▶ Saved entries
☆ ☆ ☆
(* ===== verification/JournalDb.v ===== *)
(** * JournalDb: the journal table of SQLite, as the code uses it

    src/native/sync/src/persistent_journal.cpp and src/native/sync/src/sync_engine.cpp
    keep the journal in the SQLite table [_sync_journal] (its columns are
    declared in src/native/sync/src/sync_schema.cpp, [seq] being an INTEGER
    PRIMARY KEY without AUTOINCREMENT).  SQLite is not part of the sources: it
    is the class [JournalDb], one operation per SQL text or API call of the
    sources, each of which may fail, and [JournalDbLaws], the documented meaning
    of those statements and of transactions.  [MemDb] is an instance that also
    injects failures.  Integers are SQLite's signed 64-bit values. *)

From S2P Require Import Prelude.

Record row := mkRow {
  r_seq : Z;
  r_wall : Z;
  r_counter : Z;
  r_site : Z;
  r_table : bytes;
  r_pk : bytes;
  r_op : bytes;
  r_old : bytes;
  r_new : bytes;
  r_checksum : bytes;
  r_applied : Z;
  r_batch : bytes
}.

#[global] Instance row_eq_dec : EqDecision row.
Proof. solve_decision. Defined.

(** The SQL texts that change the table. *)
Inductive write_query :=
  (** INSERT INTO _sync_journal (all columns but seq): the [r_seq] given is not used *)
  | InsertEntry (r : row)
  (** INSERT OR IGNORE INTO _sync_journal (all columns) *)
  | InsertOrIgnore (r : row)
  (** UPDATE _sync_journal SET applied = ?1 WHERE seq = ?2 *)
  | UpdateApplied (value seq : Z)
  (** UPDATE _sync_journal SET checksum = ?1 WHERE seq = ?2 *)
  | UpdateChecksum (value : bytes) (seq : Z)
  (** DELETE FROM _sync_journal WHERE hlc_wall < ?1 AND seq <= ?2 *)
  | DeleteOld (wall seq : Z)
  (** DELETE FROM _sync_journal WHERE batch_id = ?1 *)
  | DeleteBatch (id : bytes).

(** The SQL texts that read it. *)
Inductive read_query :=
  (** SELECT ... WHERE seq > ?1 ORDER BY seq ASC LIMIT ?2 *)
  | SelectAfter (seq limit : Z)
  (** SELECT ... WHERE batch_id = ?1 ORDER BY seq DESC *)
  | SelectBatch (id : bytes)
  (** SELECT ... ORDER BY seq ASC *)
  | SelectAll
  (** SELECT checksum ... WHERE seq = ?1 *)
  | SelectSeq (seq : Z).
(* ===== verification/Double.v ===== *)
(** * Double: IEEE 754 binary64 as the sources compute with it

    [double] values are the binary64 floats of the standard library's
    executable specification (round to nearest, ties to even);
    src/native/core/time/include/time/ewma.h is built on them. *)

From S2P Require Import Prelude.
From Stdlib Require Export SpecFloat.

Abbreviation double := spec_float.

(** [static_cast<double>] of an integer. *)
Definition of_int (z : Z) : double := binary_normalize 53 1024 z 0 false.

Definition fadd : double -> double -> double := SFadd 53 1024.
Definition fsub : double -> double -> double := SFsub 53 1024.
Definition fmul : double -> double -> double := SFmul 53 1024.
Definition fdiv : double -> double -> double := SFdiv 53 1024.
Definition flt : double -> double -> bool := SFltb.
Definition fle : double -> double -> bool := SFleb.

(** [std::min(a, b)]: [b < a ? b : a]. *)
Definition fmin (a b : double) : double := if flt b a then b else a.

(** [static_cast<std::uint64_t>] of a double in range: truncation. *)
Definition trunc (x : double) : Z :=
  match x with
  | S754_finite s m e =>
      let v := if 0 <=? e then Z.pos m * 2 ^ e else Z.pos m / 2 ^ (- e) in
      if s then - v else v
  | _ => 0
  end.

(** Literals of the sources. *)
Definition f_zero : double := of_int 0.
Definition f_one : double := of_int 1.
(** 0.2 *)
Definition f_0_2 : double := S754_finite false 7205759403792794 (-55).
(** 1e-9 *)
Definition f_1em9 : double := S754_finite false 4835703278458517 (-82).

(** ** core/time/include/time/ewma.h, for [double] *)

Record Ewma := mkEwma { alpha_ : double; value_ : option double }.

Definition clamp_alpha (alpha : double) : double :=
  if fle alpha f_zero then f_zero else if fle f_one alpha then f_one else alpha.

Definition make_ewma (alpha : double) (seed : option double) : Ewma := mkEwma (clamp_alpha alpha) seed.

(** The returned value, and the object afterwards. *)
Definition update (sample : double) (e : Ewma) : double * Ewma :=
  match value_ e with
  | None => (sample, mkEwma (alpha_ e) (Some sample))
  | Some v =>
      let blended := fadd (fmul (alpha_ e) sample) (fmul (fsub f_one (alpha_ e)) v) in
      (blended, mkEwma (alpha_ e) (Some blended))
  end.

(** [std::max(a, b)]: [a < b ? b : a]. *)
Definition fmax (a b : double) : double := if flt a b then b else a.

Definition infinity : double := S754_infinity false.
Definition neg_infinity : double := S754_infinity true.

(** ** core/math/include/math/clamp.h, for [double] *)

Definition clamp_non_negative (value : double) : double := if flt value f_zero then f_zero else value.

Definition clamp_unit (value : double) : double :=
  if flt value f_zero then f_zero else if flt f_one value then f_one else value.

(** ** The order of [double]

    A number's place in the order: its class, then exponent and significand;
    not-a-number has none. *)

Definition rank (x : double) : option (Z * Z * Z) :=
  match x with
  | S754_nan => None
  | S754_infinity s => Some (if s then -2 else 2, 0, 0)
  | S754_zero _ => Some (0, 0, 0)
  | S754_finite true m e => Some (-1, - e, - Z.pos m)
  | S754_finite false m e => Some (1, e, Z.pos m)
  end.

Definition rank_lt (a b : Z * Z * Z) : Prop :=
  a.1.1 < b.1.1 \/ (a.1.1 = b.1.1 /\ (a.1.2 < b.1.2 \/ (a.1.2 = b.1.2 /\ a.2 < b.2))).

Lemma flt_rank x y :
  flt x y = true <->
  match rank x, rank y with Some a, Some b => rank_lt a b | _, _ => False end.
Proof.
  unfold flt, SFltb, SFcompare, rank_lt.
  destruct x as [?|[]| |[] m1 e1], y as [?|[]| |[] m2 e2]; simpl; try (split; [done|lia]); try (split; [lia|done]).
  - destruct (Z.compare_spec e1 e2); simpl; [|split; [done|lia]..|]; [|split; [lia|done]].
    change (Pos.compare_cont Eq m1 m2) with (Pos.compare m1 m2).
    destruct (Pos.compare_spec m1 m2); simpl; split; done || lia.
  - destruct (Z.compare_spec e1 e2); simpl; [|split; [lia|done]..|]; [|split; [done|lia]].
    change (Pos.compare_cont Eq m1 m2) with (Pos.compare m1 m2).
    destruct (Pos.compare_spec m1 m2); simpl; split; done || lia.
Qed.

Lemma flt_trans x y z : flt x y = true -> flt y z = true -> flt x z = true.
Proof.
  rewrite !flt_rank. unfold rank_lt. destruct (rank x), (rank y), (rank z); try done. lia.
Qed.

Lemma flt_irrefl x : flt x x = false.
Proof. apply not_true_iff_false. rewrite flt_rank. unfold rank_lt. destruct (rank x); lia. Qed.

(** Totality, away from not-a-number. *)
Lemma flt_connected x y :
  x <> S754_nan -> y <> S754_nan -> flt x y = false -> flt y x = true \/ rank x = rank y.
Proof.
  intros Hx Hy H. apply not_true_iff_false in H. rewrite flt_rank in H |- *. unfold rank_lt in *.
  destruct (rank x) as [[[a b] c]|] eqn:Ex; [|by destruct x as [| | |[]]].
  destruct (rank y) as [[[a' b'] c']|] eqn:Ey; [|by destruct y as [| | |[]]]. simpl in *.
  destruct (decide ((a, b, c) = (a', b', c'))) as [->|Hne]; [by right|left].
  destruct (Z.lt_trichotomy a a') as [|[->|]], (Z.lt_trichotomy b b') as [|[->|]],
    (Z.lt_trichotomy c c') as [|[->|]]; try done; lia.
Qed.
☆ ☆ ☆
▶ ASSIGNMENT
Nothing but a number should be given: the count of lines above in which the word "simpl" occurs.

▶ REPLY TO THE EXERCISE
6